Utah Education Association president becomes head of national education organization

Friday, Aug. 29, 2014
Utah Education Association president becomes head of national education organization + Enlarge
Lily Eskelsen Garcia prepares for the office of NEA president by traveling around the nation giving talks and meeting teachers, who she said are excited for the new year. Courtesy photo

SALT LAKE CITY — Lily Eskelsen Garcia will take office Sept. 1 as president of the more than 3.5 million-member National Education Association.
Garcia began her career in education as the salad girl in the school lunch program in Colorado Springs, Colo., where her husband, Ruel Eskelsen, was stationed in the Army. Within a year she became an aide to a special-education teacher, who encouraged her to go to college. 
Garcia’s husband Ruel Eskelsen died in 2011; she married Alberto Garcia in 2013.
Garcia and her husband, Ruel Eskelsen, moved back to Utah, where they had met in high school and she attended the University of Utah, graduating magna cum laude in elementary education. She later received a master’s degree in instructional technology. 
“Everything I know about what kids need I learned in the Utah classroom,” said Garcia, the mother of two sons, who taught at Orchard Elementary in West Valley for 10 years. “We tried to personalize and customize what it meant to serve those kids, even in my class of 39 fifth-graders. I wanted to involve parents and give them real details about how their kids were doing and what they could do to help them at home.” 
Garcia also taught children in a homeless shelter and those at the Christmas Box House. “These were special-needs kids who had nothing going for them except for someone trying to understand what was going on in the rest of their lives,” she said. “We tried to make their learning experience something meaningful to them, even if they were only going to be there a month or two.” 
Garcia is the daughter of Marcella [Chillie] Pace, a member of Saint John the Baptist Parish and an immigrant from Panama. 
“I’m proud of all six of my kids,” said Pace. “We encouraged them to do the best they could and to do what they wanted to do. They went to Catholic school until about third or fourth grade; we were a military family and moved a lot.”
When Garcia told her parents she was going to be a teacher, they thought that was “great,” Pace said, adding that her daughter is very dedicated to children. “Lily was always so quiet growing up, I don’t know how she got to be so outspoken.”
In 1989, Garcia was named Utah’s Teacher of the Year. 
In the classroom, Garcia always had an extraordinary capacity to tap into the needs of every child and put the children first, said Utah Education Association President Sharon Gallagher-Fishbaugh, a member of Saint Ambrose Parish. “Lily always made learning fun throughout her entire career including even today. The year she was Teacher of the Year, we had a full-day demonstration in Liberty Park about needing more money for public education. She was integral in that and very famous for singing a song she wrote, ‘The Utah Teacher Blues.’” 
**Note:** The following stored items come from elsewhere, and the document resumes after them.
(** ** [Array.prototype.sort]: a stable sort by a "not after" test

    [le x y] is [cmp(x, y) <= 0]. *)

Fixpoint sort_insert {A} (le : A -> A -> bool) (x : A) (l : list A) : list A :=
  match l with
  | [] => [x]
  | y :: ys => if le x y then x :: y :: ys else y :: sort_insert le x ys
  end.

Definition js_sort {A} (le : A -> A -> bool) (l : list A) : list A :=
  foldr (sort_insert le) [] l.

(** ** JavaScript numbers

    A double is a finite rational or one of the three non-finite values. *)

Inductive jsnum : Type :=
  | JFin (q : Q)
  | JInf (positive : bool)
  | JNaN.

Definition jint (z : Z) : jsnum := JFin (inject_Z z).

Definition is_finite (x : jsnum) : bool :=
  match x with JFin _ => true | _ => false end.

Definition js_floor (q : Q) : Z := Qfloor q.

(** [Number.isInteger], with the integer it is. *)
Definition as_integer (x : jsnum) : option Z :=
  match x with
  | JFin q => if Qeq_bool q (inject_Z (Qfloor q)) then Some (Qfloor q) else None
  | _ => None
  end.

(** ** Tactics *)

(** Split every [match]/[if] scrutinee in sight. *)
Ltac split_match :=
  match goal with
  | |- context [match ?x with _ => _ end] => destruct x eqn:?
  end.

Ltac split_match_in H :=
  match type of H with
  | context [match ?x with _ => _ end] => destruct x eqn:?
  end.

Lemma truthy_some o x : truthy o = Some x -> o = Some x.
Proof. unfold truthy. destruct o as [y|]; [|done]. destruct (decide (y = "")); [done|congruence]. Qed.

(** ** Lemmas on sums and counts *)

Section sums.
Context {A : Type}.
Implicit Types (f : A -> Z) (p : A -> bool) (l : list A).

Lemma sum_by_app f l1 l2 : sum_by f (l1 ++ l2) = (sum_by f l1 + sum_by f l2)%Z.
Proof. induction l1; simpl; [done|]. fold (sum_by f). unfold sum_by in *; simpl; lia. Qed.

Lemma sum_by_cons f a l : sum_by f (a :: l) = (f a + sum_by f l)%Z.
Proof. done. Qed.

Lemma sum_by_ext f g l : (forall a, In a l -> f a = g a) -> sum_by f l = sum_by g l.
Proof.
  induction l as [|a l IH]; intros H; [done|].
  rewrite !sum_by_cons, IH; [|intros; apply H; by right].
  rewrite (H a); [done|by left].
Qed.

Lemma sum_by_nonneg f l : (forall a, In a l -> 0 <= f a)%Z -> (0 <= sum_by f l)%Z.
Proof.
  induction l as [|a l IH]; intros H; [done|].
  rewrite sum_by_cons. specialize (H a (or_introl eq_refl)) as Ha.
  enough (0 <= sum_by f l)%Z by lia. apply IH. intros; apply H; by right.
Qed.

Lemma sum_by_perm f l1 l2 : Permutation l1 l2 -> sum_by f l1 = sum_by f l2.
Proof. induction 1; rewrite ?sum_by_cons in *; lia. Qed.

Lemma sum_by_add f g l :
  sum_by (fun a => f a + g a)%Z l = (sum_by f l + sum_by g l)%Z.
Proof. induction l; rewrite ?sum_by_cons; [done|]. lia. Qed.

Lemma sum_by_scale k f l : sum_by (fun a => k * f a)%Z l = (k * sum_by f l)%Z.
Proof. induction l; rewrite ?sum_by_cons; unfold sum_by in *; simpl; lia. Qed.

Lemma sum_by_le f g l :
  (forall a, In a l -> f a <= g a)%Z -> (sum_by f l <= sum_by g l)%Z.
Proof.
  induction l as [|a l IH]; intros H; [done|].
  rewrite !sum_by_cons. pose proof (H a (or_introl eq_refl)).
  enough (sum_by f l <= sum_by g l)%Z by lia. apply IH. intros; apply H; by right.
Qed.

Lemma sum_by_filter f p l :
  sum_by f (List.filter p l) = sum_by (fun a => if p a then f a else 0)%Z l.
Proof.
  induction l as [|a l IH]; [done|]. simpl. destruct (p a); rewrite ?sum_by_cons, IH; [done|lia].
Qed.

Lemma count_by_nonneg p l : (0 <= count_by p l)%Z.
Proof. apply sum_by_nonneg. intros a _. destruct (p a); lia. Qed.

Lemma count_by_filter p l : count_by p l = Z.of_nat (length (List.filter p l)).
Proof.
  induction l as [|a l IH]; [done|]. unfold count_by in *. rewrite sum_by_cons, IH.
  simpl. destruct (p a); simpl; lia.
Qed.

Lemma count_by_length_le p l : (count_by p l <= Z.of_nat (length l))%Z.
Proof.
  induction l as [|a l IH]; [done|]. unfold count_by in *.
  rewrite sum_by_cons. simpl. destruct (p a); lia.
Qed.

Lemma count_by_zero p l : count_by p l = 0%Z <-> (forall a, In a l -> p a = false).
Proof.
  induction l as [|a l IH]; [done|]. unfold count_by in *. rewrite sum_by_cons.
  pose proof (count_by_nonneg p l) as Hn. unfold count_by in Hn. split.
  - intros H b [->|Hb]; [destruct (p b); [lia|done]|].
    apply IH; [destruct (p a); lia|done].
  - intros H. rewrite (H a) by (by left). rewrite (proj2 IH); [lia|].
    intros b Hb. apply H. by right.
Qed.

Lemma count_by_pos p l a : In a l -> p a = true -> (1 <= count_by p l)%Z.
Proof.
  intros Hin Hp. pose proof (count_by_nonneg p l).
  enough (count_by p l <> 0%Z) by lia. rewrite count_by_zero. naive_solver congruence.
Qed.

Lemma count_by_pos_inv p l : (1 <= count_by p l)%Z -> exists a, In a l /\ p a = true.
Proof.
  induction l as [|a l IH]; [unfold count_by; simpl; lia|].
  unfold count_by in *. rewrite sum_by_cons. destruct (p a) eqn:E.
  - intros _. exists a. split; [by left|done].
  - intros H. destruct IH as (b & ? & ?); [lia|]. exists b. split; [by right|done].
Qed.
End sums.

Lemma count_by_map {A B} (f : A -> B) p l :
  count_by p (map f l) = count_by (fun a => p (f a)) l.
Proof.
  induction l as [|a l IH]; [done|]. unfold count_by in *. cbn [map].
  by rewrite !sum_by_cons, IH.
Qed.

Lemma sum_by_map {A B} (f : A -> B) g l : sum_by g (map f l) = sum_by (fun a => g (f a)) l.
Proof. induction l as [|a l IH]; [done|]. cbn [map]. by rewrite !sum_by_cons, IH. Qed.

Lemma NoDup_map_unique {A B} (f : A -> B) l x y :
  NoDup (map f l) -> In x l -> In y l -> f x = f y -> x = y.
Proof.
  induction l as [|a l IH]; [done|]. cbn [map]. intros [Hn Hnd]%NoDup_cons [->|Hx] [->|Hy] E;
    [done| | |by apply IH]; destruct Hn; apply list_elem_of_In, in_map_iff; eauto.
Qed.

(** A condition that holds at most once singles out one element. *)
Lemma count_by_unique {A} (p : A -> bool) l x y :
  (count_by p l <= 1)%Z -> In x l -> In y l -> p x = true -> p y = true -> x = y.
Proof.
  rewrite count_by_filter. intros Hl Hx Hy Px Py.
  assert (Hx' : In x (List.filter p l)) by (by apply filter_In).
  assert (Hy' : In y (List.filter p l)) by (by apply filter_In).
  destruct (List.filter p l) as [|z [|w l']]; [done| |simpl in Hl; lia].
  destruct Hx' as [<-|[]], Hy' as [<-|[]]. done.
Qed.

Lemma filter_perm {A} (p : A -> bool) l l' :
  Permutation l l' -> Permutation (List.filter p l) (List.filter p l').
Proof.
  induction 1 as [|x l l' _ IH|x y l|l l' l'' _ IH1 _ IH2]; simpl; [done| | |by etrans].
  - destruct (p x); [by constructor|done].
  - destruct (p x), (p y); try done. apply Permutation_swap.
Qed.

Lemma filter_none {A} (p : A -> bool) l : existsb p l = false -> List.filter p l = [].
Proof. induction l as [|a l IH]; simpl; [done|]. destruct (p a); simpl; [done|auto]. Qed.

Lemma filter_filter {A} (p q : A -> bool) l :
  List.filter p (List.filter q l) = List.filter (fun a => q a && p a) l.
Proof.
  induction l as [|a l IH]; simpl; [done|]. destruct (q a); simpl; [|done].
  destruct (p a); by rewrite IH.
Qed.

Lemma filter_true {A} (p : A -> bool) l : forallb p l = true -> List.filter p l = l.
Proof.
  induction l as [|a l IH]; simpl; [done|]. destruct (p a); simpl; [|done].
  intros. by rewrite IH.
Qed.

Lemma NoDup_map_filter {A B} (f : A -> B) p l : NoDup (map f l) -> NoDup (map f (List.filter p l)).
Proof.
  induction l as [|a l IH]; [done|]. cbn [map List.filter]. intros [Hn Hnd]%NoDup_cons.
  destruct (p a); [|by apply IH]. cbn [map]. apply NoDup_cons. split; [|by apply IH].
  rewrite list_elem_of_In in *. intros (x & E & Hx)%in_map_iff. apply filter_In in Hx as [Hx _].
  apply Hn, in_map_iff. eauto.
Qed.

(** If [h] of one image determines the other, distinctness passes on. *)
Lemma NoDup_map_via {A B C} (f : A -> B) (g : A -> C) (h : B -> C) l :
  (forall a, In a l -> g a = h (f a)) -> NoDup (map g l) -> NoDup (map f l).
Proof.
  induction l as [|a l IH]; intros Hgh; [constructor|]. cbn [map]. intros [Hn Hnd]%NoDup_cons.
  apply NoDup_cons. split; [|apply IH; [intros; apply Hgh; by right|done]].
  intros Hin. apply list_elem_of_In, in_map_iff in Hin as (x & E & Hx).
  apply Hn, list_elem_of_In, in_map_iff. exists x. split; [|done]. rewrite !Hgh by (simpl; auto). by rewrite E.
Qed.

Lemma NoDup_map_fst {A B C} (f : A -> B) (g : A -> C) l :
  NoDup (map f l) -> NoDup (map (fun a => (f a, g a)) l).
Proof.
  intros Hnd. eapply (NoDup_map_via (fun a => (f a, g a)) f fst); [done|exact Hnd].
Qed.

(** The number of distinct elements grows by one exactly for a new one. *)
Lemma remove_dups_snoc `{EqDecision A} (l : list A) x :
  length (remove_dups (l ++ [x])) =
  if bool_decide (x ∈ l) then length (remove_dups l) else S (length (remove_dups l)).
Proof.
  case_bool_decide as Hx.
  - apply Permutation_length, NoDup_Permutation; try apply NoDup_remove_dups.
    intros y. rewrite !elem_of_remove_dups, elem_of_app, list_elem_of_singleton. naive_solver.
  - change (S (length (remove_dups l))) with (length (x :: remove_dups l)).
    apply Permutation_length, NoDup_Permutation; [apply NoDup_remove_dups| |].
    + apply NoDup_cons. split; [by rewrite elem_of_remove_dups|apply NoDup_remove_dups].
    + intros y. rewrite elem_of_cons, !elem_of_remove_dups, elem_of_app, list_elem_of_singleton.
      naive_solver.
Qed.

(** ** Lemmas on the sort *)

Section sorting.
Context {A : Type} (le : A -> A -> bool).

Lemma sort_insert_perm x l : Permutation (sort_insert le x l) (x :: l).
Proof.
  induction l as [|y l IH]; simpl; [done|]. destruct (le x y); [done|].
  rewrite IH. apply Permutation_swap.
Qed.

Lemma js_sort_perm l : Permutation (js_sort le l) l.
Proof. induction l as [|x l IH]; simpl; [done|]. by rewrite sort_insert_perm, IH. Qed.

Lemma js_sort_in x l : In x (js_sort le l) <-> In x l.
Proof.
  split; apply Permutation_in; [|symmetry]; apply js_sort_perm.
Qed.

Lemma js_sort_length l : length (js_sort le l) = length l.
Proof. apply Permutation_length, js_sort_perm. Qed.

Context (le_total : forall x y, le x y = true \/ le y x = true).
Context (le_trans : forall x y z, le x y = true -> le y z = true -> le x z = true).

Lemma sort_insert_sorted x l :
  StronglySorted (fun a b => le a b = true) l ->
  StronglySorted (fun a b => le a b = true) (sort_insert le x l).
Proof.
  induction 1 as [|y l Hs IH Hall]; simpl; [repeat constructor|].
  destruct (le x y) eqn:E.
  - constructor; [by constructor|]. constructor; [done|].
    eapply Forall_impl; [exact Hall|]. simpl. eauto.
  - constructor; [done|]. rewrite sort_insert_perm. constructor; [|done].
    destruct (le_total x y); congruence.
Qed.

Lemma js_sort_sorted l : StronglySorted (fun a b => le a b = true) (js_sort le l).
Proof. induction l; simpl; [constructor|]. by apply sort_insert_sorted. Qed.
End sorting.

#[export] Hint Resolve js_sort_perm sum_by_perm count_by_nonneg : blackout.

#[global] Arguments sum_by : simpl never.
#[global] Arguments count_by : simpl never.
#[global] Arguments jint : simpl never.
#[global] Arguments as_integer : simpl never.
In 1990 Garcia was elected UEA president, a position she held for 10 years, and she accomplished some remarkable things, said Gallagher-Fishbaugh. “One of them was the establishment of the UEA Children at Risk Foundation, a non-profit that targets at-risk schools and provides opportunities for grants to impact high-need students. I think Lily is going to be a very powerful voice for teachers and for the best practices in the classroom and for educators in public education across the country. Lily is bold, honest and knowledgeable.”
“I loved teaching; I felt empowered and I felt like parents really appreciated having someone who truly loved the whole child; they felt involved in their kids’ education,” said Garcia. “That made me want to go to the [Utah] Legislature and the governor for class-size reduction and for under-funding us and cutting programs. Utah schools have the highest class sizes in the country and the lowest per pupil expenditures. We balance our budget by putting more kids in the classroom.
“I wanted to be able to use my power as a citizen and explain to people who make policy decisions what it means to a teacher trying to do a good job,” Garcia added. “I had a lot of encouragement from my colleagues to pursue a position with the NEA. As long as I feel like I’m helping, I’m going to keep doing it.”